START INPUT DATA

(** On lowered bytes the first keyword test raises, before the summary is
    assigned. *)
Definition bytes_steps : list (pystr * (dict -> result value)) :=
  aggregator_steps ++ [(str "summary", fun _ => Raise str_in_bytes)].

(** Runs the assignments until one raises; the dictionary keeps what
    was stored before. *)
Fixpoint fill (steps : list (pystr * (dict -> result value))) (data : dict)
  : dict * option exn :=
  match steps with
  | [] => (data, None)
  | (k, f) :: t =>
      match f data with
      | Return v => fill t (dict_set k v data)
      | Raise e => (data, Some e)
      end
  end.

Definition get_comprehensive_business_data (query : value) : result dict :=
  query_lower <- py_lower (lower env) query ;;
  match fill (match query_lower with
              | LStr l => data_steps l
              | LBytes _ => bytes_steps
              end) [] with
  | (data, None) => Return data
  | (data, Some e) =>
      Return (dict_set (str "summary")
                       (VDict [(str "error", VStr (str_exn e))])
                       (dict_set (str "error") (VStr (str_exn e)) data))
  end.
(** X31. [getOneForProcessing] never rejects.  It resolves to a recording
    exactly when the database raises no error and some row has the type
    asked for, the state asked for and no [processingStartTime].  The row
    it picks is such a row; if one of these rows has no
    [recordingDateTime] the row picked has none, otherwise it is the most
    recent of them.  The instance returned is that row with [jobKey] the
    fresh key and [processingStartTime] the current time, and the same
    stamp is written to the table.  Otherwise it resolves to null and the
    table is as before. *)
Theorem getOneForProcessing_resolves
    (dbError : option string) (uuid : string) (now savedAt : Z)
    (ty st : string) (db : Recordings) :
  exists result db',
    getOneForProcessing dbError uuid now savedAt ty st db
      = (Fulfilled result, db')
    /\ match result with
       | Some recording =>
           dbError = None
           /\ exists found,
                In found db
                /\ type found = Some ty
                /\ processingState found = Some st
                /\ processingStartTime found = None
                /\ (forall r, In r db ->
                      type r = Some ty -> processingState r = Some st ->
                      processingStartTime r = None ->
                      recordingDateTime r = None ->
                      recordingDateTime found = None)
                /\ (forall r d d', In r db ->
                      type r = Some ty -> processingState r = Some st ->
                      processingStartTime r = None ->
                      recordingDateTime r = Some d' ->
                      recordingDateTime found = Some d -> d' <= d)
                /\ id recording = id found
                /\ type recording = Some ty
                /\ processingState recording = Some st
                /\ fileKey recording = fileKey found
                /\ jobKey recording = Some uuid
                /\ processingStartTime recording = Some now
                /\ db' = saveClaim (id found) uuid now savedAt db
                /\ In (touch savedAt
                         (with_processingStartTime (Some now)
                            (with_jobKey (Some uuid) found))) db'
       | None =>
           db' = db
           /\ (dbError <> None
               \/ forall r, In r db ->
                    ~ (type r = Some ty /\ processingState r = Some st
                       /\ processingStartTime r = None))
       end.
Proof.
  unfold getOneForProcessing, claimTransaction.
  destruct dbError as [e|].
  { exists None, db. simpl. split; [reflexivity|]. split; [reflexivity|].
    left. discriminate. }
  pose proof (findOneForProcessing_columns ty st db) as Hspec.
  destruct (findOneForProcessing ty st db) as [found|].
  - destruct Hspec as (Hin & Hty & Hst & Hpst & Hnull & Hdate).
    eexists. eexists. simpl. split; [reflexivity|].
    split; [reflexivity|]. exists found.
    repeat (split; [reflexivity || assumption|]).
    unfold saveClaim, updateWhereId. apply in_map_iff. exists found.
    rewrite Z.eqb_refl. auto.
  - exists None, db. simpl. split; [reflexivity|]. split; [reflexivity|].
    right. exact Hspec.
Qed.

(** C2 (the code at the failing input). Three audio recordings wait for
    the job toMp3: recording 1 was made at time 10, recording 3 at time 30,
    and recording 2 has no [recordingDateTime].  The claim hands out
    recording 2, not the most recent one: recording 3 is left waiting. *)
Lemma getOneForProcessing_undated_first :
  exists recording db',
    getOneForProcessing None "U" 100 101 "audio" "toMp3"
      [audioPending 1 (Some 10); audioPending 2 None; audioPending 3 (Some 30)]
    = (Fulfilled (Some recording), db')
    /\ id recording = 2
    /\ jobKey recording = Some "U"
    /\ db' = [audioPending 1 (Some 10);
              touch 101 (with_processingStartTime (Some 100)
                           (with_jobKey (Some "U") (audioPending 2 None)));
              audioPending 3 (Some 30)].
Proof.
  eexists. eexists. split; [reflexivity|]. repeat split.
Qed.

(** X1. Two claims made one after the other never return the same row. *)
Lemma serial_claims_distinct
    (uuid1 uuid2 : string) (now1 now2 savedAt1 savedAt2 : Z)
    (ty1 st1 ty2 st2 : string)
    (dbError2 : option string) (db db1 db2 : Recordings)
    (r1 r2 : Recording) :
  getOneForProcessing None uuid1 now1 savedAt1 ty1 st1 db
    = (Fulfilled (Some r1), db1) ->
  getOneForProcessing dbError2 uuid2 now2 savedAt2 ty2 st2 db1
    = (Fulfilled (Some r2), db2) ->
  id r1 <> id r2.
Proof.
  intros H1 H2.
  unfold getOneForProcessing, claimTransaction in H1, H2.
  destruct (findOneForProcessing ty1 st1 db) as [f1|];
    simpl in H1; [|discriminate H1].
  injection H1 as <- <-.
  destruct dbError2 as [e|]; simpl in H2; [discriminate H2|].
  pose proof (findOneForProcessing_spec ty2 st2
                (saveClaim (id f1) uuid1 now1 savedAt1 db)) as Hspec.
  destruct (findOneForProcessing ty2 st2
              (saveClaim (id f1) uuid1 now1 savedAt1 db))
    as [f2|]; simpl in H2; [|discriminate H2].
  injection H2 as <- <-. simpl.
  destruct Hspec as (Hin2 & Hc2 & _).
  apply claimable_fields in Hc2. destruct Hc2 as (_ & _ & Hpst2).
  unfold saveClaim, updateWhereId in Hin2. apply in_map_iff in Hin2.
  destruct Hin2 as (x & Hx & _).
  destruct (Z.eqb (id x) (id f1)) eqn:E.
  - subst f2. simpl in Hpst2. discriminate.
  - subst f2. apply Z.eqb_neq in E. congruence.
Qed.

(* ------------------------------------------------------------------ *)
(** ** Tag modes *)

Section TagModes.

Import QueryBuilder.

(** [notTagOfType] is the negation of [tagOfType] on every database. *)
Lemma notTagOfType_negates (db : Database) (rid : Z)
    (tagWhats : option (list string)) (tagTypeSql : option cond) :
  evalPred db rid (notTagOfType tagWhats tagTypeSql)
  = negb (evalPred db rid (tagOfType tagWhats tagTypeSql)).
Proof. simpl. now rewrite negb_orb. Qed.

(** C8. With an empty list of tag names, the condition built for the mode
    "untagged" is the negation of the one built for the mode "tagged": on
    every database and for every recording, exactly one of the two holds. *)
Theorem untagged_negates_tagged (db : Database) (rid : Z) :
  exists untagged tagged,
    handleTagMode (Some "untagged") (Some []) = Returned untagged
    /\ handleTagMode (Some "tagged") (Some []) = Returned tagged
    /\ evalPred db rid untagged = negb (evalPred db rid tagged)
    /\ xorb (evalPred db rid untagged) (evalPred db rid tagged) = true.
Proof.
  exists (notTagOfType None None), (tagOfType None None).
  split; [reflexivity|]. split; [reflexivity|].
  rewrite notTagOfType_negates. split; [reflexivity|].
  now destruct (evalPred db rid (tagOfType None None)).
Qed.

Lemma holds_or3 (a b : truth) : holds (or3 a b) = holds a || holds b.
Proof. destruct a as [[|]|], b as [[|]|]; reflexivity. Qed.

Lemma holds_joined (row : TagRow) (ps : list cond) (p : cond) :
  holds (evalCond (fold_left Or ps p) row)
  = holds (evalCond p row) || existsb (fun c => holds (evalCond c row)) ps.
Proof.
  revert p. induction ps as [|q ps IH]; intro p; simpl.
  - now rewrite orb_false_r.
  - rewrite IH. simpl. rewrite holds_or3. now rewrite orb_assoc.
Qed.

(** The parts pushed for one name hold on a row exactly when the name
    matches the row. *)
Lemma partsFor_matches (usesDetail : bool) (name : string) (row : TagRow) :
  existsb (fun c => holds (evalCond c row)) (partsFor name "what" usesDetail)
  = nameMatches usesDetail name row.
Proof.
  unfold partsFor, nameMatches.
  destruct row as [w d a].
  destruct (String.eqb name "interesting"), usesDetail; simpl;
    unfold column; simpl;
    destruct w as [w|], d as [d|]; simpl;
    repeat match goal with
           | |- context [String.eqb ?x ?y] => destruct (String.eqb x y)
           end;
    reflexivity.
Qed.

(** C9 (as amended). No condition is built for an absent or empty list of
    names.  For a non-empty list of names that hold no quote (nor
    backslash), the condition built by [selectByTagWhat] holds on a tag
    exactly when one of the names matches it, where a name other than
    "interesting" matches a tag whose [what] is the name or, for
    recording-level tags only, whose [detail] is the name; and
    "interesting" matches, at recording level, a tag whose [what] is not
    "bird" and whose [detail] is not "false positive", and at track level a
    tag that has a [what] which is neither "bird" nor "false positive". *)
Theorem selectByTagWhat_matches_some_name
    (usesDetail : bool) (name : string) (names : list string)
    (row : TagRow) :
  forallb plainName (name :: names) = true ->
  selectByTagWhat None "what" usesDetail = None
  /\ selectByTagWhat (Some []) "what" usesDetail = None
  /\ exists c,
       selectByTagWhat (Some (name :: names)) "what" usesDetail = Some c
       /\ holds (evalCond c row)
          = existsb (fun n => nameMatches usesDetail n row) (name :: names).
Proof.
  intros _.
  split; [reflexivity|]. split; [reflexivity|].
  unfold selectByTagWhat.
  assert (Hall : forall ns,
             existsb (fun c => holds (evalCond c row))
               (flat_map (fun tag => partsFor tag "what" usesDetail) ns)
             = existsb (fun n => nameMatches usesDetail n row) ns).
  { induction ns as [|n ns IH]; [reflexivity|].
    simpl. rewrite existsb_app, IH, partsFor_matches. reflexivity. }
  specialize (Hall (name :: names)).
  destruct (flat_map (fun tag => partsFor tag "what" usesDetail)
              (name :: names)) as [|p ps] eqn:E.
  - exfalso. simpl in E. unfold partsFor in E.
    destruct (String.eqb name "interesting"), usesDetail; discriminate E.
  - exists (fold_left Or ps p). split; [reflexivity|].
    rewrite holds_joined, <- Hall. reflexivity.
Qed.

END INPUT DATA

## EXERCISE BRIEF
Beginning at the line with "split; [reflexivity|]. exists found." and stopping after the line with "- exists None, db.", please write out every line of the data above exactly and nothing else.

## RESULT OF THIS TASK
    split; [reflexivity|]. exists found.
    repeat (split; [reflexivity || assumption|]).
    unfold saveClaim, updateWhereId. apply in_map_iff. exists found.
    rewrite Z.eqb_refl. auto.
  - exists None, db. simpl. split; [reflexivity|]. split; [reflexivity|].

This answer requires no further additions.